ACTIVITY
For the entries below, repeat exactly each line starting with the one that contains "(** ** What the loops never do *)" and going on through the one that contains "values and the settings are. *)", and no others.

DATASET RECORDS
================

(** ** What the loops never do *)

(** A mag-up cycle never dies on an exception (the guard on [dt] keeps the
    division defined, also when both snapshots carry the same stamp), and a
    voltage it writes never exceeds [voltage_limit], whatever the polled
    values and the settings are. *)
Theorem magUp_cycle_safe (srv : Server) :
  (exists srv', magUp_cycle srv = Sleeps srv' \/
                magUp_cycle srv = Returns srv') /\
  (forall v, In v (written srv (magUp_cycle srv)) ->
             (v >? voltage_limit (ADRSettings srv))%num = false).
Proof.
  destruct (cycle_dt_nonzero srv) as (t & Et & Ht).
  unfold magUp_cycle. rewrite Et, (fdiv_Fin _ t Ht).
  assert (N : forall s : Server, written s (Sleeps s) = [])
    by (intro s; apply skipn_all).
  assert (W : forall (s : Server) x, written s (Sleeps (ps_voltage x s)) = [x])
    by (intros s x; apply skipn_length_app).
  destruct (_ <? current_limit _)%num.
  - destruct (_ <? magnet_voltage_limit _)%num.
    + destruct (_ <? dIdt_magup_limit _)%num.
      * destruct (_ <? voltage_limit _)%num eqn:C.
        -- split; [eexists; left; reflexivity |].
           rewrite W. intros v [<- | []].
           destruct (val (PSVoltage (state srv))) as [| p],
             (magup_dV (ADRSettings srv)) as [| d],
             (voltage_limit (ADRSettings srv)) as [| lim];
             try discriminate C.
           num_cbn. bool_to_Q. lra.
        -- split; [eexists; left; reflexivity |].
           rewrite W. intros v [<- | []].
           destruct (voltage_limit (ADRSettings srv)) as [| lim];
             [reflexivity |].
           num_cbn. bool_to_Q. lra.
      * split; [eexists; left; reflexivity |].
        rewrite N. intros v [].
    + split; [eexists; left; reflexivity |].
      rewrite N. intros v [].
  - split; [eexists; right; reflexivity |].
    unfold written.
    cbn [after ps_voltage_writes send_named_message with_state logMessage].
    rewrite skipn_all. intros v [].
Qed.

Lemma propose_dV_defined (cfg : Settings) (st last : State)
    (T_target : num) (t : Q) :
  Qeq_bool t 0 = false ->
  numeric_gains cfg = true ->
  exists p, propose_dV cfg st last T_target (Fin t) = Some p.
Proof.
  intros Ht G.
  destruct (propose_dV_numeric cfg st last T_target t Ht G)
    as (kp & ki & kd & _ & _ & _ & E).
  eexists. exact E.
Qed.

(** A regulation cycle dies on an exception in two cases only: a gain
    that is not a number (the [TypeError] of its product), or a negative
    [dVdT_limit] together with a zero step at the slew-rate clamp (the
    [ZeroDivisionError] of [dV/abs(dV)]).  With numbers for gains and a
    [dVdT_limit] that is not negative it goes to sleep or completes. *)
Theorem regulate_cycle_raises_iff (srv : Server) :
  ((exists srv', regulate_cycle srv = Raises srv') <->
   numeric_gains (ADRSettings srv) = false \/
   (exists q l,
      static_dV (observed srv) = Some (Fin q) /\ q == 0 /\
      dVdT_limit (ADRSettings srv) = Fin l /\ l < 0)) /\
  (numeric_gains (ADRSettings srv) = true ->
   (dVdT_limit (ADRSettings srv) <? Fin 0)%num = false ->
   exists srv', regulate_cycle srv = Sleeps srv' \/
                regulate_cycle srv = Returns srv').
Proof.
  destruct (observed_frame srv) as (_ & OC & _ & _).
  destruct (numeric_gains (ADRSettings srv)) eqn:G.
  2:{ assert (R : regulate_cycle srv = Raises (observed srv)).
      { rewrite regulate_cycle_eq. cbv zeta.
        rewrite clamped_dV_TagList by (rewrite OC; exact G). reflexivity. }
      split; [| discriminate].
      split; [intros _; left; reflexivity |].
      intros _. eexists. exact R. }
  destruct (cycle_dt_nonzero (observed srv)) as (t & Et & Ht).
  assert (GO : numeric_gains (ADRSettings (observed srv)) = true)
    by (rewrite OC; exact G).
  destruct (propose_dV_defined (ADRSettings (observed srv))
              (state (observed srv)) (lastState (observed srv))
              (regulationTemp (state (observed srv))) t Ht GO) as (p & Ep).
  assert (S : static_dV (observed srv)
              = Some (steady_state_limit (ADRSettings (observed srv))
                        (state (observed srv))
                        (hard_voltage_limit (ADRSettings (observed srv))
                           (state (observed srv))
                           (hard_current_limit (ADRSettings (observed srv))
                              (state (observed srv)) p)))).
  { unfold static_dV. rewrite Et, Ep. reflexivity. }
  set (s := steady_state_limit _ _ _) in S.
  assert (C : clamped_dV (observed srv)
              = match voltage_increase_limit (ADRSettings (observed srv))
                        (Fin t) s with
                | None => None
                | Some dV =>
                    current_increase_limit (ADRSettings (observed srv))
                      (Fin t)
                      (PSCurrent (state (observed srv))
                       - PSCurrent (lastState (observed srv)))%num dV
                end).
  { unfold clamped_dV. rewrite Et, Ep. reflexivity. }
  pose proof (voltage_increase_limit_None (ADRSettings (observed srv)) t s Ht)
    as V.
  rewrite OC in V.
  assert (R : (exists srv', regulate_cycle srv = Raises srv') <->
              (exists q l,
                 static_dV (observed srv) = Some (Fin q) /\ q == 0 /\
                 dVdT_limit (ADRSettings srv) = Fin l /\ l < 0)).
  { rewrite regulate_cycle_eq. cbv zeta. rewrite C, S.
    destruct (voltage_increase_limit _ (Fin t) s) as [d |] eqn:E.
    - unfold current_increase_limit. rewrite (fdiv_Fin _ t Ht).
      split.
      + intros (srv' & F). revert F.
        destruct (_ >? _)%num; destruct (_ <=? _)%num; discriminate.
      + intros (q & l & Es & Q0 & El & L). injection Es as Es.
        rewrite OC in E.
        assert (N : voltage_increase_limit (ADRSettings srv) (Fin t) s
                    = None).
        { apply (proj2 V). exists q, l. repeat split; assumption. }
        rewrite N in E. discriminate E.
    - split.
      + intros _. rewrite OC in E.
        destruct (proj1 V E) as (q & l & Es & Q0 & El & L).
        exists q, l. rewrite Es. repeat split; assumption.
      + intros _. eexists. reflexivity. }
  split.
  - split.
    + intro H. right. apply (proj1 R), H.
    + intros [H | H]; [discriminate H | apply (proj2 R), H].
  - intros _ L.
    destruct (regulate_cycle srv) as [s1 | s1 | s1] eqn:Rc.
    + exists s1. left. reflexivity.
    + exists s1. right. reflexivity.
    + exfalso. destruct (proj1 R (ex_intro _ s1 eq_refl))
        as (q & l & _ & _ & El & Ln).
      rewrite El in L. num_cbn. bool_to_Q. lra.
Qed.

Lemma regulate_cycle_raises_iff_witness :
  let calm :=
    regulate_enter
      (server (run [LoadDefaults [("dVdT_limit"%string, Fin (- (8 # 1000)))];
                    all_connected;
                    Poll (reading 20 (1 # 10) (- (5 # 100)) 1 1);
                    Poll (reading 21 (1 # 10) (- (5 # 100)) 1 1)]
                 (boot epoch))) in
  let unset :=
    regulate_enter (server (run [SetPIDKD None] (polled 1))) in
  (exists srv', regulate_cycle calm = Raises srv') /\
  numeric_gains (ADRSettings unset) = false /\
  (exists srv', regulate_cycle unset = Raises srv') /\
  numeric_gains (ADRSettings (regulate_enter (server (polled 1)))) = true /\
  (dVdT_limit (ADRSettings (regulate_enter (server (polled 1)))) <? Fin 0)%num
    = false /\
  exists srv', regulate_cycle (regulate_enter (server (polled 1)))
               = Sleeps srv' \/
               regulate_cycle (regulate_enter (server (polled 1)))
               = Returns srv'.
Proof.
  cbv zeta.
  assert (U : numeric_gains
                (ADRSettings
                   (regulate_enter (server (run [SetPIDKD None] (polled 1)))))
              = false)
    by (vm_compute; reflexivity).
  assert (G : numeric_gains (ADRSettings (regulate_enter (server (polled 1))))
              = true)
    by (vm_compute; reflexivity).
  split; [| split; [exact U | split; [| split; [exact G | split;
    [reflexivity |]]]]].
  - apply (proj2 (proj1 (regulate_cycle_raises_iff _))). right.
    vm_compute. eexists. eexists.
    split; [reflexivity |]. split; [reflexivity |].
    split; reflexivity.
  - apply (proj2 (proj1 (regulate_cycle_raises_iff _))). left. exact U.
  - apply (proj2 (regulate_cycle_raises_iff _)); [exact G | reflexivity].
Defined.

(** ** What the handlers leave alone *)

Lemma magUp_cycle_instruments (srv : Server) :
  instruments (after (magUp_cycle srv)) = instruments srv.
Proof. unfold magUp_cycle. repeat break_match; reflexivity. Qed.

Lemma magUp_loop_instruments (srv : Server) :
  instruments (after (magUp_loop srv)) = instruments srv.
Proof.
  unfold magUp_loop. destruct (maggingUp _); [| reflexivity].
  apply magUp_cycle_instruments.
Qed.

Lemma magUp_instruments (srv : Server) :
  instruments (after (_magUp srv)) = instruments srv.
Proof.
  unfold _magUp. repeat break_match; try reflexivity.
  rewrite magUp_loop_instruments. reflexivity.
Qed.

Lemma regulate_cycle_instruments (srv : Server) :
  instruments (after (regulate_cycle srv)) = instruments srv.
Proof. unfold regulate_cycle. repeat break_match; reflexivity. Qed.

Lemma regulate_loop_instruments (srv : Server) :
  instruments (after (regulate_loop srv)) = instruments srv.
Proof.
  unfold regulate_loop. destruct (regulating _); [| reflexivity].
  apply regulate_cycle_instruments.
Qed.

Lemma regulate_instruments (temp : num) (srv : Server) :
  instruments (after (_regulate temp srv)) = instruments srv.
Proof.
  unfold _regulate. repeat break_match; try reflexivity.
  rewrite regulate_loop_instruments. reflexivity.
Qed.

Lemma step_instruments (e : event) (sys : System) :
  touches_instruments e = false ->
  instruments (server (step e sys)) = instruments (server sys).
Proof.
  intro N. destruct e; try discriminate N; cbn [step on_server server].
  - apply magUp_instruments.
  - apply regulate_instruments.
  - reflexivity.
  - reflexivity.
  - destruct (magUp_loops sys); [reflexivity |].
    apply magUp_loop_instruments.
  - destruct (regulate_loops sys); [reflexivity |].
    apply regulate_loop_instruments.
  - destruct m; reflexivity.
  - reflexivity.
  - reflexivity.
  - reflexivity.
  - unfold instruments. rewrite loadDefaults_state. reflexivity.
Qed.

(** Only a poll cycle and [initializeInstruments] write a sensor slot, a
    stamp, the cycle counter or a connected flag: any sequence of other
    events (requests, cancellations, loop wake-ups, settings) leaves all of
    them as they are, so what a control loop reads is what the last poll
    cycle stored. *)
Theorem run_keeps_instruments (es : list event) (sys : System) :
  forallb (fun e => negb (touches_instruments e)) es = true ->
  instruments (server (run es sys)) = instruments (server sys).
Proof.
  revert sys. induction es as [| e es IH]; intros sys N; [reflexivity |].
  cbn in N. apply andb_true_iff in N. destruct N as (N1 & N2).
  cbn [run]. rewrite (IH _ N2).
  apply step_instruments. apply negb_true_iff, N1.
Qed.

================

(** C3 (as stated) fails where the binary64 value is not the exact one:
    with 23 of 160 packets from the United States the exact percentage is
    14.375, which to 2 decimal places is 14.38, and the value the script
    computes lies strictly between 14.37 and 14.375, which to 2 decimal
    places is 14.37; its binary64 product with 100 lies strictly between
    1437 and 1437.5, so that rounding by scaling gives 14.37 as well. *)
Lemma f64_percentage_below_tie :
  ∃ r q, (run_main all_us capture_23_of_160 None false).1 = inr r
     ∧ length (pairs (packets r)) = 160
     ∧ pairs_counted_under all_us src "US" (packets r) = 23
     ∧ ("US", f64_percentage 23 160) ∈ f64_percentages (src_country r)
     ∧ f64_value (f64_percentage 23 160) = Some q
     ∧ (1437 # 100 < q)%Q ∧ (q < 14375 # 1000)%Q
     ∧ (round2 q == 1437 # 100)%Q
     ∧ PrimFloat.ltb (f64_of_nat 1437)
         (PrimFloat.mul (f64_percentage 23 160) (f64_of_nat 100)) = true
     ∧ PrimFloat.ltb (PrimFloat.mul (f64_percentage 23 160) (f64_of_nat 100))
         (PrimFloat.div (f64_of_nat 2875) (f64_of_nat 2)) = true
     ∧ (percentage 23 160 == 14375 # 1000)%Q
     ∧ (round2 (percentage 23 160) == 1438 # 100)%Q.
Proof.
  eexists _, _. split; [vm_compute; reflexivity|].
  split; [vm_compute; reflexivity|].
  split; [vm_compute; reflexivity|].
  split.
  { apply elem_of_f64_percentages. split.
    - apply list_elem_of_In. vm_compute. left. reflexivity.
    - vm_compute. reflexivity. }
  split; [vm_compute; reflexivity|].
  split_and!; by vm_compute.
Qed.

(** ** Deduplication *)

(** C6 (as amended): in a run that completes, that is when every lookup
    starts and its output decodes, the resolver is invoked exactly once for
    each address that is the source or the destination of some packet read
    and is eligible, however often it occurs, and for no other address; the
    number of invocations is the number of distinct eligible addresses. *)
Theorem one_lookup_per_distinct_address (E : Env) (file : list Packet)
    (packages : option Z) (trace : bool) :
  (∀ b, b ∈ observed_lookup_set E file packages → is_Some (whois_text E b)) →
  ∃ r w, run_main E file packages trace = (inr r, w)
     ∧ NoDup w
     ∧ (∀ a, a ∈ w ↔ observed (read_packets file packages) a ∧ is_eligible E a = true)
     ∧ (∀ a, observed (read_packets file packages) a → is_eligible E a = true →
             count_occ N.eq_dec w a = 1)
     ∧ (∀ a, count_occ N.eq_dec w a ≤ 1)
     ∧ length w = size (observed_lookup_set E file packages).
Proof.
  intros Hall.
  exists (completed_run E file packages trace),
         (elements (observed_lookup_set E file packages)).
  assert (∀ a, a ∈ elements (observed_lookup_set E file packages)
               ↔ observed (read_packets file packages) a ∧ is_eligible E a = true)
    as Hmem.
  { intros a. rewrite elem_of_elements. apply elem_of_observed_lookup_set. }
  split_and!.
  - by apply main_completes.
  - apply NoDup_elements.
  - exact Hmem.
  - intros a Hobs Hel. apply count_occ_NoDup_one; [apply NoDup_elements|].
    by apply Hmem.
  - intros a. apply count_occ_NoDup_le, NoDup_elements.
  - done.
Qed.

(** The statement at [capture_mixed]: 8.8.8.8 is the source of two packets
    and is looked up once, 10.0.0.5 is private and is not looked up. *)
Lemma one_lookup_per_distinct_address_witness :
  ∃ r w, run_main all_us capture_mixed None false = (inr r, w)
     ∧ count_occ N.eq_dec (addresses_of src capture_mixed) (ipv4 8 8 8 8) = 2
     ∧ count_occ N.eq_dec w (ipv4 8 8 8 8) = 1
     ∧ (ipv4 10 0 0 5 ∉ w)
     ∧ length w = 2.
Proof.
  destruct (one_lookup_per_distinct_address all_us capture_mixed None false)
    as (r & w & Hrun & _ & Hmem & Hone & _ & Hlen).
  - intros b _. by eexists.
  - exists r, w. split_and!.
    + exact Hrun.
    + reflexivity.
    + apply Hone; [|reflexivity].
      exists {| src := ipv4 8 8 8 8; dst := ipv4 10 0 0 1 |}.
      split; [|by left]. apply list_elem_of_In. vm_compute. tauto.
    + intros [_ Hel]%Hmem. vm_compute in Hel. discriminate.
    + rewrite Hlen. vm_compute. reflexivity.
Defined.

================

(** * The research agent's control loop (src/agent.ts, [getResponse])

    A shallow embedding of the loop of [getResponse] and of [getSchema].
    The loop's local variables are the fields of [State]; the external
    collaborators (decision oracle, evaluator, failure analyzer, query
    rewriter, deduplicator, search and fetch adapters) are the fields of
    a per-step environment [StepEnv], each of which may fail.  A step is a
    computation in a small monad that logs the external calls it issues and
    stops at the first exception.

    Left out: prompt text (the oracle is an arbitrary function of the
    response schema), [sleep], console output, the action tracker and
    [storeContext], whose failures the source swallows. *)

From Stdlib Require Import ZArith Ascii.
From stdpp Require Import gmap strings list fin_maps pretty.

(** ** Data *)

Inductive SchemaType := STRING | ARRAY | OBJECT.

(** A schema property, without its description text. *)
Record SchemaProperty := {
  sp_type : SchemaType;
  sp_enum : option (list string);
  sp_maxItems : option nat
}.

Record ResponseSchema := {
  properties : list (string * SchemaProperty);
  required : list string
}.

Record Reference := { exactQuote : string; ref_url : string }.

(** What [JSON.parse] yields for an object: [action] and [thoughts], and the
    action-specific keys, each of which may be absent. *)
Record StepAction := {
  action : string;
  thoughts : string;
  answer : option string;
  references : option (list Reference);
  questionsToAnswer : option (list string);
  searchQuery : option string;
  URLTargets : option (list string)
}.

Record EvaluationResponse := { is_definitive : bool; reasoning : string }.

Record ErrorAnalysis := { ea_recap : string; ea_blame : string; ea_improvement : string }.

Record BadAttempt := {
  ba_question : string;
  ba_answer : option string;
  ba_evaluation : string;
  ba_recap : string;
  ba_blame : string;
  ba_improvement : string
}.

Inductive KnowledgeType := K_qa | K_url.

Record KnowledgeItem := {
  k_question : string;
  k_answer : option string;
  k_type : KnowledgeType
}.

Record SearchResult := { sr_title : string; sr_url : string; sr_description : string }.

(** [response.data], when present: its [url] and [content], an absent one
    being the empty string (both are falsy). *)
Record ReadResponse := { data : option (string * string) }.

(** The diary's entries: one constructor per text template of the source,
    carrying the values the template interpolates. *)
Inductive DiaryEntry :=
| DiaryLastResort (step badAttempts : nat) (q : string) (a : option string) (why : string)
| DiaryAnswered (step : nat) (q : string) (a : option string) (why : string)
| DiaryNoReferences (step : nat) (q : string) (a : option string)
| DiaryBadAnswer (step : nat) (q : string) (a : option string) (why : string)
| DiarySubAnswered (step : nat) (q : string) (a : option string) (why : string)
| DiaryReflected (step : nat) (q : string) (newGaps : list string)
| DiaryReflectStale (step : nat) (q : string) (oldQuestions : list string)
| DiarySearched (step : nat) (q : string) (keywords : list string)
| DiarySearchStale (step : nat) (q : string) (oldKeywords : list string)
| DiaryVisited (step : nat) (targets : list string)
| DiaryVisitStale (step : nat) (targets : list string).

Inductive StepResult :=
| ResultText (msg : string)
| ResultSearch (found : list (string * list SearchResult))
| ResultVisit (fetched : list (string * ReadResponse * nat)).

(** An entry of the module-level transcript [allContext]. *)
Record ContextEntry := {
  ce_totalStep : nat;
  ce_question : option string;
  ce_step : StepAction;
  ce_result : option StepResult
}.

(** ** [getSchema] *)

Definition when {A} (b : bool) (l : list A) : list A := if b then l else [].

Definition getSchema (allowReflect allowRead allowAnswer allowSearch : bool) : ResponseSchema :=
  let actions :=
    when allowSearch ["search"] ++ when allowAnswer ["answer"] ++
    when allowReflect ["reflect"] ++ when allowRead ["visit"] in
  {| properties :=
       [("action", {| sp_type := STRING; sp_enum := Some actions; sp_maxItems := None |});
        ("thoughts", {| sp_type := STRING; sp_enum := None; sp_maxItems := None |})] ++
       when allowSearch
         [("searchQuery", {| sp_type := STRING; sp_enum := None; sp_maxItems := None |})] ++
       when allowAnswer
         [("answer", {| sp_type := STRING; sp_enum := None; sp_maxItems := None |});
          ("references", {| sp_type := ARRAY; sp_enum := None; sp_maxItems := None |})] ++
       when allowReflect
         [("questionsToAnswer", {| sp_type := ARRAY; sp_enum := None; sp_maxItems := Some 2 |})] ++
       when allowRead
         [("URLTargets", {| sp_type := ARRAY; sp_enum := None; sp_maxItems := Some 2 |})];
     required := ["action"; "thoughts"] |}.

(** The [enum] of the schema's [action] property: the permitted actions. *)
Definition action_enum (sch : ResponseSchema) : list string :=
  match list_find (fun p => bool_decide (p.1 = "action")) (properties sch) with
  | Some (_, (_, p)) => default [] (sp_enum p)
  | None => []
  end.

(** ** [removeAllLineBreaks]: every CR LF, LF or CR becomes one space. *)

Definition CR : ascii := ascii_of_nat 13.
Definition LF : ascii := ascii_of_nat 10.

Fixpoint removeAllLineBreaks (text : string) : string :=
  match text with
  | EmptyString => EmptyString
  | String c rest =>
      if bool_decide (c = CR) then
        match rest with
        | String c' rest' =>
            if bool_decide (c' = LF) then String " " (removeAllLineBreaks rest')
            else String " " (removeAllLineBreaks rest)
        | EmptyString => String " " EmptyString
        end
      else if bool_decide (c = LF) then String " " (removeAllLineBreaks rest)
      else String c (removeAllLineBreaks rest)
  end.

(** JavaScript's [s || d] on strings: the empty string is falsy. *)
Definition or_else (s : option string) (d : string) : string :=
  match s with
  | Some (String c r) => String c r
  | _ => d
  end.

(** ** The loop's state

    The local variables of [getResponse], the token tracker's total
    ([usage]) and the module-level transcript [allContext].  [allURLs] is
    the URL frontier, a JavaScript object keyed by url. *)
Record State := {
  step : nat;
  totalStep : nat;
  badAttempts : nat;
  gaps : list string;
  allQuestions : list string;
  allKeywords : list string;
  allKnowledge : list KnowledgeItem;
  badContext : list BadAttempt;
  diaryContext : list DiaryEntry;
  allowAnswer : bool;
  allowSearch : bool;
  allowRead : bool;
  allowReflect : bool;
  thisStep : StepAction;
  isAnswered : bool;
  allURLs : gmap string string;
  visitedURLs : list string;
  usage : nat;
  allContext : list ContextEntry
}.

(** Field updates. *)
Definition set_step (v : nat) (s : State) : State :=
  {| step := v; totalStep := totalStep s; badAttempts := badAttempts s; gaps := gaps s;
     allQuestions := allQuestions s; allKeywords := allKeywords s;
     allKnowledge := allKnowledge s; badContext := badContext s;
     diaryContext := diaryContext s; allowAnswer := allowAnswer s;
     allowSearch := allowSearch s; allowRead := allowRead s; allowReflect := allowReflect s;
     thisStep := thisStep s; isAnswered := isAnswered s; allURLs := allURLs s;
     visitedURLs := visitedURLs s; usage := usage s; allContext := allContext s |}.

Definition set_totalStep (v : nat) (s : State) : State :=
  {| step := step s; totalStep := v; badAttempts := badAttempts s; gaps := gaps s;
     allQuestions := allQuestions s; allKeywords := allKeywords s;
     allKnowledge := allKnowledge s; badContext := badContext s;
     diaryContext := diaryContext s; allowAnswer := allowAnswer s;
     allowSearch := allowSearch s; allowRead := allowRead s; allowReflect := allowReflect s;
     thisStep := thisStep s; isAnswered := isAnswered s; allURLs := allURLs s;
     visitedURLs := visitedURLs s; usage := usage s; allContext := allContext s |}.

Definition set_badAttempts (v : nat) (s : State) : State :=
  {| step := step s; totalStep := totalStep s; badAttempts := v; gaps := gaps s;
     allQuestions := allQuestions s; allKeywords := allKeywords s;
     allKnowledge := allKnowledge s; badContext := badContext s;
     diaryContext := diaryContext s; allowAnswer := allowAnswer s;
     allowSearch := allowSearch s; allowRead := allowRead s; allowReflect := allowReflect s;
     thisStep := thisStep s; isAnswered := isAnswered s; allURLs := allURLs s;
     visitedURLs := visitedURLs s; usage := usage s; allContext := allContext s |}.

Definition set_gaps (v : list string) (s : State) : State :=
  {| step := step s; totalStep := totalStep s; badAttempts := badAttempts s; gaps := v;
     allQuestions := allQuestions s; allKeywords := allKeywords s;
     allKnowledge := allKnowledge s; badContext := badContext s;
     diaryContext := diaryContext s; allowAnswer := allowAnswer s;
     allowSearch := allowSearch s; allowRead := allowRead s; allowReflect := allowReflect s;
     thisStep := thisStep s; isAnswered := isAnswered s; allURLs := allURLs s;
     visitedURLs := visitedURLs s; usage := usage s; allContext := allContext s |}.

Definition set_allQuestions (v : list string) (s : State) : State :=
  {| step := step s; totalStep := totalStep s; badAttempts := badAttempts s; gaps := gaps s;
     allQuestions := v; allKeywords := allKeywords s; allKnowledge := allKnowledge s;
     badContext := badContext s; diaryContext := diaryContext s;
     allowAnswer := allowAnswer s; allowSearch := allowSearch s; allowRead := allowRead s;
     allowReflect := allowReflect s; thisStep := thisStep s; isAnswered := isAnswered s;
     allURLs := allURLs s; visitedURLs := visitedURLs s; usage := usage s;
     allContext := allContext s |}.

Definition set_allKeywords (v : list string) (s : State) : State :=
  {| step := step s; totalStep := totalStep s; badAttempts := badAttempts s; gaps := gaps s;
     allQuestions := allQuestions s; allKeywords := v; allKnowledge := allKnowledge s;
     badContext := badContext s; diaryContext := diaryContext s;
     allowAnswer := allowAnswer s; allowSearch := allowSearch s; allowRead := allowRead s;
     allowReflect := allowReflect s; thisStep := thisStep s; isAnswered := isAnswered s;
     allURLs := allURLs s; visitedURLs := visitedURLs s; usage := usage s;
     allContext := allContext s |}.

================

YOUR SOLUTION
(** ** What the loops never do *)

(** A mag-up cycle never dies on an exception (the guard on [dt] keeps the
    division defined, also when both snapshots carry the same stamp), and a
    voltage it writes never exceeds [voltage_limit], whatever the polled
    values and the settings are. *)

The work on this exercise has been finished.